Apology | 20

2.5K 347 6
                                    

JARI KALIAN SAKIT YA
GAMAU VOTE KARYA AKU:(
.
.
.

Koridor dipenuhi murid hilir mudik. Disanalah targetnya terlihat jelas. Membawa skateboard dengan kupluk warna hitam menutupi rambutnya. Vrilla berlari tanpa suara lalu meloncat untuk mengagetkan Damian dengan antusias. Damian terjengkit, Vrilla sangat puas melihat reaskinya.

Vrilla tertawa bahagia, sangat ceria meski kemarin malam ia terpuruk. Damian menggerutu dengan menarik sebelah ikatan rambut Vrilla hingga gadis itu terhuyung. Meski begitu sang seempu tak menggubris, ia masih tertawa mengingat reasksi Damian barusan.

"Seneng lo, ya?" sinisnya.

Vrilla melirik lalu tersenyum. "Seneng banget, muka lo udah kaya badut aja. Lucu."

Damian terkekeh, "makasih, gue emang lucu."

Vrilla mencebikan bibir, "narsis lo."

"Lo yang muji gue loh."

Vrilla mendelik masa bodoh dengan ocehan Damian. "Gue bilang lucu bukan muji tapi ngejek."

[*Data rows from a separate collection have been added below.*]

(** * Invoice tax breakdown of the GST billing application

    A shallow embedding of the computation carried out by [invoice_viewer]
    in [gstbillingapp/views.py]: buyer and seller classification, the per
    line tax engine on Python [Decimal] values, the HSN digit check and the
    invoice totals.  The Python run-time pieces the view relies on (string
    predicates, truthiness, [str], the [decimal] module under its default
    context) are modelled first, the view itself afterwards, the theorems
    last.  The default invoice number that [invoice_create] proposes is
    modelled as well. *)

From Stdlib Require Import ZArith NArith List String Ascii Bool Lia.
From Stdlib Require Import QArith Qround Qabs Qpower Lqa.
Import ListNotations.

Local Open Scope Z_scope.

(** ** Exceptions and results *)

(** The exceptions the view can let escape. *)
Inductive exn : Type :=
| AttributeError
| TypeError
| InvalidOperation
| DivisionByZero
| Overflow.

Inductive result (A : Type) : Type :=
| Ok (a : A)
| Raise (e : exn).

Arguments Ok {A} a.
Arguments Raise {A} e.

Definition bind {A B : Type} (m : result A) (k : A -> result B) : result B :=
  match m with
  | Ok a => k a
  | Raise e => Raise e
  end.

Notation "x <- m ;; k" := (bind m (fun x => k))
  (at level 61, m at next level, right associativity).

Definition returns {A : Type} (m : result A) : Prop := exists a, m = Ok a.

(** ** Python strings *)

(** A Python [str] is a sequence of Unicode code points. *)
Definition pystr : Type := list N.

(** An ASCII literal of the source as a [pystr]. *)
Definition ustr (s : string) : pystr :=
  map N_of_ascii (list_ascii_of_string s).

Definition in_ranges (tbl : list (N * N)) (c : N) : bool :=
  existsb (fun r => (fst r <=? c)%N && (c <=? snd r)%N) tbl.

(** Code points for which [str.isspace] holds (Unicode 14, the table of
    CPython 3.11); these are what [str.strip] removes. *)
Definition space_ranges : list (N * N) :=
  [
   (9, 13); (28, 32); (133, 133); (160, 160); (5760, 5760); (8192, 8202);
   (8232, 8233); (8239, 8239); (8287, 8287); (12288, 12288)
  ]%N.

(** Code points with a decimal digit value (category Nd).  Every block
    starts at a zero digit and runs through whole decades. *)
Definition decimal_ranges : list (N * N) :=
  [
   (48, 57); (1632, 1641); (1776, 1785); (1984, 1993); (2406, 2415);
   (2534, 2543); (2662, 2671); (2790, 2799); (2918, 2927); (3046, 3055);
   (3174, 3183); (3302, 3311); (3430, 3439); (3558, 3567); (3664, 3673);
   (3792, 3801); (3872, 3881); (4160, 4169); (4240, 4249); (6112, 6121);
   (6160, 6169); (6470, 6479); (6608, 6617); (6784, 6793); (6800, 6809);
   (6992, 7001); (7088, 7097); (7232, 7241); (7248, 7257); (42528, 42537);
   (43216, 43225); (43264, 43273); (43472, 43481); (43504, 43513);
   (43600, 43609); (44016, 44025); (65296, 65305); (66720, 66729);
   (68912, 68921); (69734, 69743); (69872, 69881); (69942, 69951);
   (70096, 70105); (70384, 70393); (70736, 70745); (70864, 70873);
   (71248, 71257); (71360, 71369); (71472, 71481); (71904, 71913);
   (72016, 72025); (72784, 72793); (73040, 73049); (73120, 73129);
   (92768, 92777); (92864, 92873); (93008, 93017); (120782, 120831);
   (123200, 123209); (123632, 123641); (125264, 125273); (130032, 130041)
  ]%N.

"Gapapa, gue tetep makasih."

"Loh?"

"Walau pun lo ngejek, lo tadi merhatiin gue."

Vrilla menggembukan pipi. Damian pasti punya kata membuatnya kesal bersamaan berhasil mewarnai hidupnya. Menggelitiki perutnya dengan jutaan kupu-kupu berterbangan. Vrilla sangat suka sensasinya.

"La, lo seneng banget ya?"

"Hari ini lo udah nanya itu dua kali."

Damian terkekeh bersama langkah mereka memasuki koridor ruang kelas Vrilla. "Gimana hubungan lo sama Kemal? Udah lebih baik?"

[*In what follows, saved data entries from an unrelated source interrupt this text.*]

(** * Hybrid Option Pricing Engine: the lattice engine in exact arithmetic

    A shallow embedding of [utils/tfEngine] (time grid, ESO engine, TF engine
    for RCPS / CB / CPS, and the engine's entry point), of the curve
    pipeline ([utils/marketData], [utils/bootstrapper]) and of the deal
    aggregator in [App], with the curve state it reads.

    Numbers.  A TypeScript [number] is modelled as a real number: every
    arithmetic operation is the exact one, [Math.exp] is [exp], [Math.sqrt]
    is [sqrt], [Math.pow (x, k)] with a lattice index [k] is [x ^ k],
    [Math.max] and [Math.min] are [Rmax] and [Rmin].  Rounding, [NaN] and
    the infinities are outside the model (a division by zero yields [0]
    here, as [/ 0 = 0]).

    Dates.  A [Date] built from a [YYYY-MM-DD] string is a number of
    milliseconds that is a multiple of one day; it is modelled as the integer
    day count.  [addDays d 7] is [d + 7], a comparison of two dates is the
    comparison of their day counts, and the text form of a date ([dateStr])
    is the date itself.  An optional date that is absent (or the empty
    string, which the code treats alike) is [None].

    Arrays.  The lattices [S], [D], [E], [Flags] and [CP_Log] are triangular
    arrays written once per node; they are modelled as the list of their
    rows, built by the same double loop ([build_lattice]).  The loops over a
    mutable [current_cp] / [eventIdx] and over [df_accum] / [host_val_unit]
    pass their state explicitly.

    Contents.  The first part holds the definitions, in the order of the
    source; the second part the properties: the lattice builder and the
    time grid, the host / derivative split and the unit components of a
    result, the deal aggregator, the issuer call and the option windows, the
    refixing schedule and its floor, the sampled node logs, securities
    valued at or after maturity, and the signs of the node values; then,
    further on, the shape of the grid and the rate arrays, the curves and
    their forward rates, the securities the application prices, the two
    sides of a position, the decision cascade, the host contract, the
    refixing schedule in closed form, and employee options. *)

From Stdlib Require Import Reals Lra Lia ZArith List Bool.
From Stdlib Require String.
Import ListNotations.

Open Scope R_scope.

(** ** Comparisons of numbers as booleans *)

Definition Rltb (x y : R) : bool := if Rlt_dec x y then true else false.
Definition Rleb (x y : R) : bool := if Rle_dec x y then true else false.
Definition Rgtb (x y : R) : bool := Rltb y x.
Definition Rgeb (x y : R) : bool := Rleb y x.
Definition Reqb (x y : R) : bool := if Req_dec_T x y then true else false.

(** JavaScript truthiness of a number that is present: non-zero. *)
Definition truthy (x : R) : bool := negb (Reqb x 0).

(** [x || fallback] for an optional number. *)
Definition or_default (x : option R) (fallback : R) : R :=
  match x with
  | Some v => if truthy v then v else fallback
  | None => fallback
  end.

(** A destructuring default [field = dflt]: used when the field is absent. *)
Definition with_default {A : Type} (x : option A) (dflt : A) : A :=
  match x with
  | Some v => v
  | None => dflt
  end.

(** ** Data model (types.ts) *)

Inductive SecurityType := RCPS | CB | CPS | ESO.
Inductive PositionType := HOLDER | ISSUER.
Inductive AntiDilutionType := NONE | FULL_RATCHET | WA_DOWN_ONLY.
Inductive ParticipationType := NON_PARTICIPATING | PARTICIPATING.

Definition SecurityType_eqb (a b : SecurityType) : bool :=
  match a, b with
  | RCPS, RCPS | CB, CB | CPS, CPS | ESO, ESO => true
  | _, _ => false
  end.

Definition PositionType_eqb (a b : PositionType) : bool :=
  match a, b with
  | HOLDER, HOLDER | ISSUER, ISSUER => true
  | _, _ => false
  end.

Definition AntiDilutionType_eqb (a b : AntiDilutionType) : bool :=
  match a, b with
  | NONE, NONE | FULL_RATCHET, FULL_RATCHET | WA_DOWN_ONLY, WA_DOWN_ONLY => true
  | _, _ => false
  end.

Definition ParticipationType_eqb (a b : ParticipationType) : bool :=
  match a, b with
  | NON_PARTICIPATING, NON_PARTICIPATING | PARTICIPATING, PARTICIPATING => true
  | _, _ => false
  end.

Record ResetEvent := mkResetEvent {
  event_date : Z;
  issue_price_new : R;
  issue_shares_new : R;
  shares_outstanding_before_reset : option R
}.

(** The fields of [SecuritySchema] that the engine reads.  A field that
    types.ts marks optional ([?]) or nullable is an [option]. *)
Record SecuritySchema := mkSecurity {
  security_type : SecurityType;
  position : PositionType;
  total_issue_price : R;
  num_issued_shares : R;
  share_price_current : R;
  valuation_date : Z;
  maturity_date : Z;
  coupon_rate : R;
  dividend_rate : R;
  repayment_premium_rate : option R;
  conversion_price : R;
  conversion_ratio : option R;
  anti_dilution_type : AntiDilutionType;
  refixing_floor_price : option R;
  reset_events : option (list ResetEvent);
  participation_type : option ParticipationType;
  participation_cap_multiple : option R;
  volatility : R;
  risk_free_rate : R;
  credit_spread : R;
  stepwise_risk_free_rates : option (list R);
  stepwise_credit_spreads : option (list R);
  has_call_option : bool;
  call_price : option R;
  call_start_date : option Z;
  call_end_date : option Z;
  has_put_option : bool;
  put_price : option R;
  put_start_date : option Z;
  put_end_date : option Z;
  num_options : option R;
  strike_price : option R;
  vesting_end_date : option Z;
  employee_exit_rate : option R;
  early_exercise_multiple : option R
}.

(** The event flags written on lattice nodes; [NO_FLAG] is the empty string
    the flag arrays are filled with. *)
Inductive Flag :=
  | NO_FLAG
  | HOLD | CONVERT | CALLED | CALLED_FORCE_CONV | PUT
  | MAT_PARTICIPATE | MAT_CONVERT | MAT_REDEEM
  | MATURITY_EXERCISE | MATURITY_LAPSE | EXERCISE_SUBOPT | UNVESTED.

Inductive CurveSource := Bootstrapped_Curve | Flat_Rate.

(** [node_id] is the text [t<t>_i<i>]; it is kept as the pair it encodes. *)
Record NodeLogRow := mkNodeLogRow {
  log_t : nat;
  log_i : nat;
  log_date : Z;
  node_id : nat * nat;
  S_ti : R;
  D_ti : R;
  E_ti : R;
  V_ti : R;
  event_flag : Flag;
  q_up : R;
  log_rf_t : R;
  log_cs_t : R;
  conversion_price_eff : option R
}.

Record Meta := mkMeta {
  meta_dt : R;
  meta_u : R;
  meta_d : R;
  meta_N : nat;
  meta_valuation_date : Z;
  meta_maturity_date : Z;
  used_curve_source : option CurveSource;
  eff_cp_final : option R
}.

Record PricingResult := mkPricingResult {
  fair_value_total : R;
  fair_value_per_share : option R;
  fair_value_host : R;
  fair_value_deriv : R;
  fair_value_deriv_asset : R;
  fair_value_deriv_liab : R;
  eso_val_per_option : option R;
  tf_debt_component : R;
  tf_equity_component : R;
  node_logs : list NodeLogRow;
  meta : Meta
}.

(** ** Date helpers and the time grid *)

Definition addDays (d : Z) (days : Z) : Z := (d + days)%Z.

Definition getDateDiffYears (d1 d2 : Z) : R := IZR (d2 - d1) / 365.

Record TimeStep := mkTimeStep {
  step : nat;
  date : Z;
  t_years : R
}.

Vrilla mendongak balas menatap Damian. Bukannya Damian ingin merebutnya dari Kemal? Lalu kenapa Damian masih peduli dengan hubungannya dengan orang lain.

Vrilla tersenyum kikuk sambil melarikan pandangan. "Yah gitu, baik-baik aja." dustanya. Entah, alasan apa yang ada di kepalanya hingga ia berbohong atas hubungannya yang telah berakhir.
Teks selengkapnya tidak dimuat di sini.